Um dos principais desafios enfrentados pelos imigrantes que decidem empreender no Brasil é a barreira do idioma. “Com o tempo, fui me acostumando e desenvolvendo uma comunicação afetiva para conseguir me conectar com dois públicos mistos, os estrangeiros, que são os venezuelanos, e as pessoas daqui da cidade, que são as brasileiras. Então, apesar dessas dificuldades, entre elas a Covid-19, me mantive forte e continuei trabalhando mediante agendamento e atendimento a domicílio. Foi um pouco difícil, sim, mas não desisti”, relata.

Wuilinton confirmou o impacto transformador da jornada no Negócio Raiz. “Uma das experiências que mais me marcaram e que desenvolveram para o meu estúdio foi o companheirismo e a oportunidade de conhecer novas pessoas para continuar crescendo como profissional. Para transformar um negócio, você precisa construir ele degrau por degrau, para se sentir orgulhoso do que fez no futuro e manter seu negócio estável e formal. Dando passo a passo, você consegue manter tudo o que precisa. É necessário começar abaixo para alcançar resultados excelentes e, com o tempo, olhar para trás e dizer, eu consegui”, complementa Wuilinton.

Número de empreendedores estrangeiros cresceu 74%

A região Norte segue como a principal porta de entrada de solicitantes de refúgio no Brasil. No terceiro quadrimestre de 2024, a região foi responsável por 72% dos pedidos, ampliando sua participação em relação ao período anterior, quando o índice foi de 51,9%. O aumento representa um crescimento de 45,5%, segundo dados do Portal de Imigração do Ministério da Justiça e Segurança Pública.

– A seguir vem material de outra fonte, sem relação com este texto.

(** ** Optional numeric filters *)

(** X1. getEpisodes passes every season number on, 0 included (it tests
    for undefined), whereas getAlbums and getBooks test the truthiness of
    the identifier: an artistId or authorId of 0 is dropped and the
    unfiltered list is requested, just as when no identifier is given. *)
Theorem optional_numeric_filters :
  (forall (this : ArrClient) (w : World) (seriesId : Z) (seasonNumber : option Z),
      proto this = SonarrClientClass ->
      map req_url (issued (world_after (invoke (getEpisodes seriesId seasonNumber) this w))) =
      map req_url (issued w) ++
        [url (config this) +:+ "/api/" +:+ apiVersion this +:+ "/episode?seriesId="
           +:+ Number_toString seriesId
           +:+ match seasonNumber with
               | Some n => "&seasonNumber=" +:+ Number_toString n
               | None => ""
               end])
  /\ (forall (this : ArrClient) (w : World) (artistId : option Z),
         proto this = LidarrClientClass ->
         map req_url (issued (world_after (invoke (getAlbums artistId) this w))) =
         map req_url (issued w) ++
           [url (config this) +:+ "/api/" +:+ apiVersion this +:+ "/album"
              +:+ match artistId with
                  | Some 0%Z | None => ""
                  | Some n => "?artistId=" +:+ Number_toString n
                  end])
  /\ (forall (this : ArrClient) (w : World) (authorId : option Z),
         proto this = ReadarrClientClass ->
         map req_url (issued (world_after (invoke (getBooks authorId) this w))) =
         map req_url (issued w) ++
           [url (config this) +:+ "/api/" +:+ apiVersion this +:+ "/book"
              +:+ match authorId with
                  | Some 0%Z | None => ""
                  | Some n => "?authorId=" +:+ Number_toString n
                  end]).
Proof.
  repeat apply conj.
  - intros this w seriesId seasonNumber Hp.
    erewrite invoke_request; [| now rewrite Hp | rewrite Hp; reflexivity].
    cbn [world_after snd]. rewrite issued_record_request, map_req_url_snoc.
    cbn [fetch_arguments req_url]. unfold request_url.
    destruct seasonNumber; [| now rewrite append_nil_r].
    now rewrite !append_assoc.
  - intros this w artistId Hp.
    erewrite invoke_request; [| now rewrite Hp | rewrite Hp; reflexivity].
    cbn [world_after snd]. rewrite issued_record_request, map_req_url_snoc.
    cbn [fetch_arguments req_url]. unfold request_url.
    destruct artistId as [[| n | n] |]; reflexivity.
  - intros this w authorId Hp.
    erewrite invoke_request; [| now rewrite Hp | rewrite Hp; reflexivity].
    cbn [world_after snd]. rewrite issued_record_request, map_req_url_snoc.
    cbn [fetch_arguments req_url]. unfold request_url.
    destruct authorId as [[| n | n] |]; reflexivity.
Qed.
(** [App.__init__], on the files it finds and at Tk's time [now].  The
    targets that [load_state] returns are new objects, numbered from 0.
    [ThreadPoolExecutor] raises [ValueError] for a worker count that is not
    positive. *)
Definition __init__ (now : Z) (files : Disk) : py_result App :=
  match load_state INI_PATH files with
  | Raise e => Raise e
  | Return (timeout, max_workers, auto_refresh_seconds, loaded) =>
      if (max_workers <=? 0)%Z then Raise ValueError
      else
        let a :=
          {| heap := map_seq 0 loaded;
             row_heap := ∅;
             submitted := ∅;
             next_future := 0;
             timeout := timeout;
             max_workers := max_workers;
             auto_refresh_seconds := auto_refresh_seconds;
             targets := seq 0 (length loaded);
             rows := [];
             executor := max_workers;
             refresh_in_progress := false;
             _auto_after_id := None;
             meta_label := None;
             add_btn := true;
             settings_button := true;
             refresh_button := true;
             add_dialog := false;
             tk_now := now;
             tk_next_id := 0;
             tk_pending := ∅;
             disk := files;
             workers := 0 |} in
        Return (_schedule_auto_refresh (refresh_async (rebuild_rows a)))
  end.

(** [on_close]: an exception of [persist] is dropped; then the pool is shut
    down and the window destroyed, after which nothing of the state is used
    but the files. *)
Definition on_close (a : App) : App := exec (persist INI_PATH) a.

End Lifecycle.

(** ** Statements about the dialogs and the life cycle *)

(** A target as the dialog and [load_state] let it in: name and host are
    not empty and have no blank at either end, the port is in range. *)
Definition well_formed (t : Target) : Prop :=
  name t ≠ "" ∧ strip (name t) = name t
  ∧ host t ≠ "" ∧ strip (host t) = host t
  ∧ (1 ≤ port t ≤ 65535)%Z.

Paralelamente, cresce também o número de imigrantes que buscam no empreendedorismo uma forma de reconstruir a vida no país. De acordo com o Sebrae, entre 2019 e 2023, o total de microempreendedores individuais (MEIs) estrangeiros no Brasil aumentou 74%. Os venezuelanos lideraram a estatística, representando quase 16% dos imigrantes formalizados (12,8 mil), seguidos por bolivianos (13% ou 9,9 mil), colombianos (7,3 mil) e argentinos (6,3 mil). Outros países que figuram entre as principais nacionalidades são Haiti e Uruguai (3,6 mil cada), Peru (3,3 mil), Paraguai (3 mil), Portugal (2,8 mil) e Senegal (1,8 mil).

Em 2024, já eram mais de 76 mil imigrantes formalizados como MEIs e as áreas mais escolhidas por esses empreendedores incluem o comércio varejista de vestuário e acessórios (13,1%), a confecção de roupas, exceto peças íntimas (9,9%), os serviços de beleza (6,13%) e as atividades de ensino (5,28%).

Outros projetos

A Aliança Empreendedora também promove projetos voltados para imigrantes, como o Tecendo Sonhos , por meio do Programa Moda Justa e Sustentável, que capacita imigrantes latino-americanos em temas como saúde financeira, formalização, trabalho justo e empoderamento feminino. “Essas iniciativas mostram que, com apoio certo e integrado com outras organizações, o empreendedorismo pode não ser apenas uma alternativa viável, mas um caminho necessário para quem recomeça no Brasil, já que muitos desses imigrantes enfrentam desafios para se inserirem no mercado formal de trabalho no país”, afirma Cristina Filizzola, coordenadora do Programa Moda Justa e Sustentável e presidente da Aliança Empreendedora.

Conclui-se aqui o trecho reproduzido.